(* ===== verification/Capability.v ===== *)
(** * Capability detection

    [internal/gw/policy/capability_detect.go]: which endpoint capabilities a
    request body needs, and which of them are hard requirements. *)

From stdpp Require Import sorting base gmap strings fin_maps numbers list.
From S2P Require Import Prelude Json.
Local Open Scope string_scope.

Record contentBlock := { cb_Type : string; cb_CacheControl : option json }.
Record message := { msg_Role : string; msg_Content : option json }.
Record messagesBody := {
  mb_Messages : list message; mb_System : option json; mb_Thinking : option json }.

Definition zero_block : contentBlock := {| cb_Type := ""; cb_CacheControl := None |}.
Definition zero_message : message := {| msg_Role := ""; msg_Content := None |}.
Definition zero_body : messagesBody := {| mb_Messages := []; mb_System := None; mb_Thinking := None |}.

(** The struct tags. *)
Definition contentBlock_field (k : string) : option (decoder contentBlock) :=
  if String.eqb k "type" then
    Some (fun v b => t ← dec_str v (cb_Type b); Some {| cb_Type := t; cb_CacheControl := cb_CacheControl b |})
  else if String.eqb k "cache_control" then
    Some (fun v b => c ← dec_raw v (cb_CacheControl b); Some {| cb_Type := cb_Type b; cb_CacheControl := c |})
  else None.
Definition message_field (k : string) : option (decoder message) :=
  if String.eqb k "role" then
    Some (fun v m => r ← dec_str v (msg_Role m); Some {| msg_Role := r; msg_Content := msg_Content m |})
  else if String.eqb k "content" then
    Some (fun v m => c ← dec_raw v (msg_Content m); Some {| msg_Role := msg_Role m; msg_Content := c |})
  else None.
Definition messagesBody_field (k : string) : option (decoder messagesBody) :=
  if String.eqb k "messages" then
    Some (fun v b => ms ← dec_slice zero_message (dec_struct message_field) v (mb_Messages b);
                     Some {| mb_Messages := ms; mb_System := mb_System b; mb_Thinking := mb_Thinking b |})
  else if String.eqb k "system" then
    Some (fun v b => s ← dec_raw v (mb_System b);
                     Some {| mb_Messages := mb_Messages b; mb_System := s; mb_Thinking := mb_Thinking b |})
  else if String.eqb k "thinking" then
    Some (fun v b => t ← dec_raw v (mb_Thinking b);
                     Some {| mb_Messages := mb_Messages b; mb_System := mb_System b; mb_Thinking := t |})
  else None.

Definition dec_block : decoder contentBlock := dec_struct contentBlock_field.
Definition dec_body : decoder messagesBody := dec_struct messagesBody_field.

(** [len(raw) > 0] *)
Definition present (raw : option json) : bool := match raw with Some _ => true | None => false end.

(** Both array scans: an array of blocks, or one block. *)
Definition scan_blocks (p : contentBlock -> bool) (raw : option json) : bool :=
  match unmarshal_raw (dec_slice zero_block dec_block) raw [] with
  | Some blocks => existsb p blocks
  | None => match unmarshal_raw dec_block raw zero_block with Some single => p single | None => false end
  end.

Definition hasCacheControlInArray (raw : option json) : bool :=
  scan_blocks (fun b => present (cb_CacheControl b)) raw.
Definition hasVisionInArray (raw : option json) : bool :=
  scan_blocks (fun b => String.eqb (cb_Type b) "image") raw.

(** [len(mb.Thinking) > 0 && string(mb.Thinking) != "null"] *)
Definition present_not_null (raw : option json) : bool :=
  match raw with None | Some JNull => false | Some _ => true end.

(** [DetectCapabilities], on the body already read as a document. *)
Definition detect_in (mb : messagesBody) : list string :=
  let sysCache := if present (mb_System mb) then hasCacheControlInArray (mb_System mb) else false in
  let hasCacheControl := fold_left (fun acc m => acc || hasCacheControlInArray (msg_Content m))
                           (mb_Messages mb) sysCache in
  let hasVision := fold_left (fun acc m => acc || hasVisionInArray (msg_Content m)) (mb_Messages mb) false in
  let caps := if hasCacheControl then ["cache_control"] else [] in
  let caps := if present_not_null (mb_Thinking mb)
              then (caps ++ ["extended_thinking"])%list else caps in
  if hasVision then (caps ++ ["vision"])%list else caps.

Definition DetectCapabilities (body : option json) : list string :=
  match unmarshal_raw dec_body body zero_body with None => [] | Some mb => detect_in mb end.

(** [FilterDegradable] *)
Definition FilterDegradable (detected allowed : list string) : list string :=
  match allowed with
  | [] => detected
  | _ :: _ => filter (fun c => c ∉ (list_to_set allowed : gset string)) detected
  end.

(** ** Lemmas *)

Lemma fold_or {A} (f : A -> bool) l b :
  fold_left (fun acc x => acc || f x) l b = true <-> b = true \/ exists x, x ∈ l /\ f x = true.
Proof.
  revert b. induction l as [|x l IH]; intros b; cbn.
  - setoid_rewrite elem_of_nil. naive_solver.
  - rewrite IH, orb_true_iff. setoid_rewrite elem_of_cons. naive_solver.
Qed.

(** A block object carries cache control exactly when it has the member. *)
Lemma dec_block_cache fs b0 b :
  dec_fields contentBlock_field fs b0 = Some b ->
  present (cb_CacheControl b) = true <->
  present (cb_CacheControl b0) = true \/ exists k v, (k, v) ∈ fs /\ ToLower k = "cache_control".
Proof.
  revert b0. induction fs as [|[k v] fs IH]; intros b0; cbn.
  - intros [= <-]. setoid_rewrite elem_of_nil. naive_solver.
  - setoid_rewrite elem_of_cons. unfold contentBlock_field at 1.
    destruct (String.eqb_spec (ToLower k) "type") as [Hk|Hk].
    { destruct (dec_str v (cb_Type b0)) as [t|]; cbn; [|done]. intros ->%IH. cbn.
      split; intros [?|(k' & v' & Hin & ?)]; [by left|right; exists k', v'; by split; [right|]|by left|].
      destruct Hin as [[= -> ->]|?]; [congruence|]. right. by exists k', v'. }
    destruct (String.eqb_spec (ToLower k) "cache_control") as [Hc|Hc].
    { cbn. intros ->%IH. cbn. split; [|by left]. intros _. right. exists k, v. split; [by left|done]. }
    intros ->%IH. split; intros [?|(k' & v' & Hin & ?)];
      [by left|right; exists k', v'; by split; [right|]|by left|].
    destruct Hin as [[= -> ->]|?]; [done|]. right. by exists k', v'.
Qed.

(** A content array whose blocks all decode: some block satisfies [p]. *)
Lemma scan_blocks_array p l bs :
  Forall2 (fun x b => dec_block x zero_block = Some b) l bs ->
  scan_blocks p (Some (JArr l)) = existsb p bs.
Proof.
  intros Hbs. unfold scan_blocks, unmarshal_raw.
  change (Some (JArr l) ≫= fun v => dec_slice zero_block dec_block v [])
    with (dec_slice zero_block dec_block (JArr l) []).
  assert (dec_slice zero_block dec_block (JArr l) [] = Some bs) as -> by (by apply dec_slice_arr).
  done.
Qed.

(** A content array of objects, each with a [cache_control] free decode. *)
Lemma cache_control_array l :
  Forall (fun x => exists fs b, x = JObj fs /\ dec_fields contentBlock_field fs zero_block = Some b) l ->
  hasCacheControlInArray (Some (JArr l)) = true <->
  exists fs k v, JObj fs ∈ l /\ (k, v) ∈ fs /\ ToLower k = "cache_control".
Proof.
  intros Hl. assert (exists bs, Forall2 (fun x b => exists fs, x = JObj fs /\
    dec_fields contentBlock_field fs zero_block = Some b) l bs) as [bs Hbs].
  { induction Hl as [|x l (fs & b & -> & Hb) _ [bs IH]]; [by exists []|].
    exists (b :: bs). constructor; [by exists fs|done]. }
  unfold hasCacheControlInArray. erewrite scan_blocks_array.
  2:{ eapply Forall2_impl; [exact Hbs|]. by intros x b (fs & -> & Hb). }
  rewrite existsb_exists. clear Hl. split.
  - intros (b & Hb & Hp). apply list_elem_of_In in Hb.
    apply list_elem_of_lookup_1 in Hb as [i Hb].
    eapply Forall2_lookup_r in Hbs as (x & Hx & fs & -> & Hd); [|done].
    apply list_elem_of_lookup_2 in Hx.
    destruct (proj1 (dec_block_cache _ _ _ Hd) Hp) as [Hp'|(k & v & Hk & Hc)]; [done|]. by exists fs, k, v.
  - intros (fs & k & v & Hx & Hk & Hc).
    apply list_elem_of_lookup_1 in Hx as [i Hx].
    eapply Forall2_lookup_l in Hbs as (b & Hb & fs' & Heq & Hd); [|done].
    injection Heq as <-.
    apply list_elem_of_lookup_2 in Hb.
    exists b. split; [by apply list_elem_of_In|]. apply (dec_block_cache _ _ _ Hd). right. by exists k, v.
Qed.

(** The content blocks a raw field stands for: the elements of an array, or
    the one block the field itself is. *)
Inductive block_of (raw : option json) (b : contentBlock) : Prop :=
| block_in_array bs :
    unmarshal_raw (dec_slice zero_block dec_block) raw [] = Some bs -> b ∈ bs -> block_of raw b
| block_alone :
    unmarshal_raw (dec_slice zero_block dec_block) raw [] = None ->
    unmarshal_raw dec_block raw zero_block = Some b -> block_of raw b.

Lemma scan_blocks_spec p raw : scan_blocks p raw = true <-> exists b, block_of raw b /\ p b = true.
Proof.
  unfold scan_blocks. split.
  - destruct (unmarshal_raw (dec_slice _ _) raw []) as [bs|] eqn:Hs.
    + intros (b & Hb%list_elem_of_In & Hp)%existsb_exists. exists b. split; [by eapply block_in_array|done].
    + destruct (unmarshal_raw dec_block raw zero_block) as [b|] eqn:Hb; [|done].
      intros Hp. exists b. split; [by apply block_alone|done].
  - intros (b & [bs Hs Hb|Hs Hb] & Hp); rewrite Hs; [|by rewrite Hb].
    apply existsb_exists. exists b. split; [by apply list_elem_of_In|done].
Qed.

Lemma block_of_present raw b : block_of raw b -> present raw = true.
Proof. destruct raw; [done|]. by intros []. Qed.

(** What a decoded body shows of each capability. *)
Definition shows (mb : messagesBody) (c : string) : Prop :=
  (c = "cache_control" /\ exists b, is_Some (cb_CacheControl b) /\
     (block_of (mb_System mb) b \/ exists m, m ∈ mb_Messages mb /\ block_of (msg_Content m) b)) \/
  (c = "extended_thinking" /\ exists v, mb_Thinking mb = Some v /\ v <> JNull) \/
  (c = "vision" /\ exists m b, m ∈ mb_Messages mb /\ block_of (msg_Content m) b /\ cb_Type b = "image").

Lemma present_is_Some {raw : option json} : present raw = true <-> is_Some raw.
Proof. destruct raw; cbn; split; intros H; (done || by eexists || by destruct H). Qed.

Lemma thinking_shown raw : present_not_null raw = true <-> exists v, raw = Some v /\ v <> JNull.
Proof. unfold present_not_null. destruct raw as [[]|]; naive_solver. Qed.

Lemma cache_control_shown mb :
  present (mb_System mb) && hasCacheControlInArray (mb_System mb) = true \/
    (exists m, m ∈ mb_Messages mb /\ hasCacheControlInArray (msg_Content m) = true) <->
  exists b, is_Some (cb_CacheControl b) /\
    (block_of (mb_System mb) b \/ exists m, m ∈ mb_Messages mb /\ block_of (msg_Content m) b).
Proof.
  unfold hasCacheControlInArray. rewrite andb_true_iff. setoid_rewrite scan_blocks_spec.
  setoid_rewrite present_is_Some. pose proof (block_of_present (mb_System mb)) as Hp.
  setoid_rewrite present_is_Some in Hp. naive_solver.
Qed.

Lemma detect_in_spec mb c : c ∈ detect_in mb <-> shows mb c.
Proof.
  unfold shows. rewrite <- cache_control_shown, <- thinking_shown.
  assert ((exists m b, m ∈ mb_Messages mb /\ block_of (msg_Content m) b /\ cb_Type b = "image") <->
    fold_left (fun acc m => acc || hasVisionInArray (msg_Content m)) (mb_Messages mb) false = true) as ->.
  { rewrite (fold_or (fun m => hasVisionInArray (msg_Content m))). unfold hasVisionInArray.
    setoid_rewrite scan_blocks_spec. setoid_rewrite String.eqb_eq. naive_solver. }
  unfold detect_in. cbv zeta.
  assert ((if present (mb_System mb) then hasCacheControlInArray (mb_System mb) else false)
    = present (mb_System mb) && hasCacheControlInArray (mb_System mb)) as -> by (by destruct (present _)).
  rewrite <- !(fold_or (fun m => hasCacheControlInArray (msg_Content m))).
  destruct (fold_left _ _ (_ && _)), (present_not_null _), (fold_left _ _ false); cbn; set_solver.
Qed.

Lemma elem_of_FilterDegradable detected allowed c :
  c ∈ FilterDegradable detected allowed <-> c ∈ detected /\ c ∉ allowed.
Proof.
  unfold FilterDegradable. destruct allowed as [|a allowed]; [set_solver|].
  rewrite list_elem_of_filter, elem_of_list_to_set. tauto.
Qed.

(** ** Claim *)

(** C35: the hard requirements computed for a request are exact: a capability
    is required if and only if it is not declared degradable and the body
    shows it — a cache_control member on a system or message block, a
    non-null thinking member, or a block of type image — and each is listed
    once. *)
Theorem hard_capabilities_exact mb body allowed c :
  unmarshal_raw dec_body body zero_body = Some mb ->
  NoDup (DetectCapabilities body) /\
  (c ∈ FilterDegradable (DetectCapabilities body) allowed <-> c ∉ allowed /\ shows mb c).
Proof.
  intros Hb. unfold DetectCapabilities. rewrite Hb. split.
  - unfold detect_in. cbv zeta.
    destruct (fold_left (fun acc m => acc || hasCacheControlInArray _) _ _), (present_not_null _),
      (fold_left (fun acc m => acc || hasVisionInArray _) _ _); cbn; repeat constructor; set_solver.
  - rewrite elem_of_FilterDegradable, detect_in_spec. tauto.
Qed.

Definition sample_body : json :=
  JObj [("model", JStr "claude"); ("Thinking", JObj []);
        ("messages", JArr [JObj [("role", JStr "user");
           ("content", JArr [JObj [("type", JStr "image")];
                             JObj [("type", JStr "text"); ("cache_control", JNull)]])]])].

Lemma hard_capabilities_exact_witness :
  "vision" ∈ FilterDegradable (DetectCapabilities (Some sample_body)) ["cache_control"].
Proof.
  eapply (hard_capabilities_exact _ (Some sample_body) ["cache_control"] "vision"); [vm_compute; reflexivity|].
  split; [set_solver|]. right. right. split; [reflexivity|]. eexists _, _. split; [left|].
  split; [eapply block_in_array; [vm_compute; reflexivity|left]|reflexivity].
Defined.

(** A [null] cache_control member counts as cache control, although a [null]
    thinking member does not count as thinking. *)
Example null_cache_control_detected :
  DetectCapabilities (Some (JObj [("thinking", JNull); ("system",
    JArr [JObj [("cache_control", JNull)]])])) = ["cache_control"].
Proof. vm_compute. reflexivity. Qed.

■ ■ ■ ■ ■ ■ ■

Exercise requirements: Please retype, with no changes, the lines that run from the first line of the entries to the line with "cb_Type : string;", both ends included.

Task solution:
(* ===== verification/Capability.v ===== *)
(** * Capability detection

    [internal/gw/policy/capability_detect.go]: which endpoint capabilities a
    request body needs, and which of them are hard requirements. *)

From stdpp Require Import sorting base gmap strings fin_maps numbers list.
From S2P Require Import Prelude Json.
Local Open Scope string_scope.

Record contentBlock := { cb_Type : string; cb_CacheControl : option json }.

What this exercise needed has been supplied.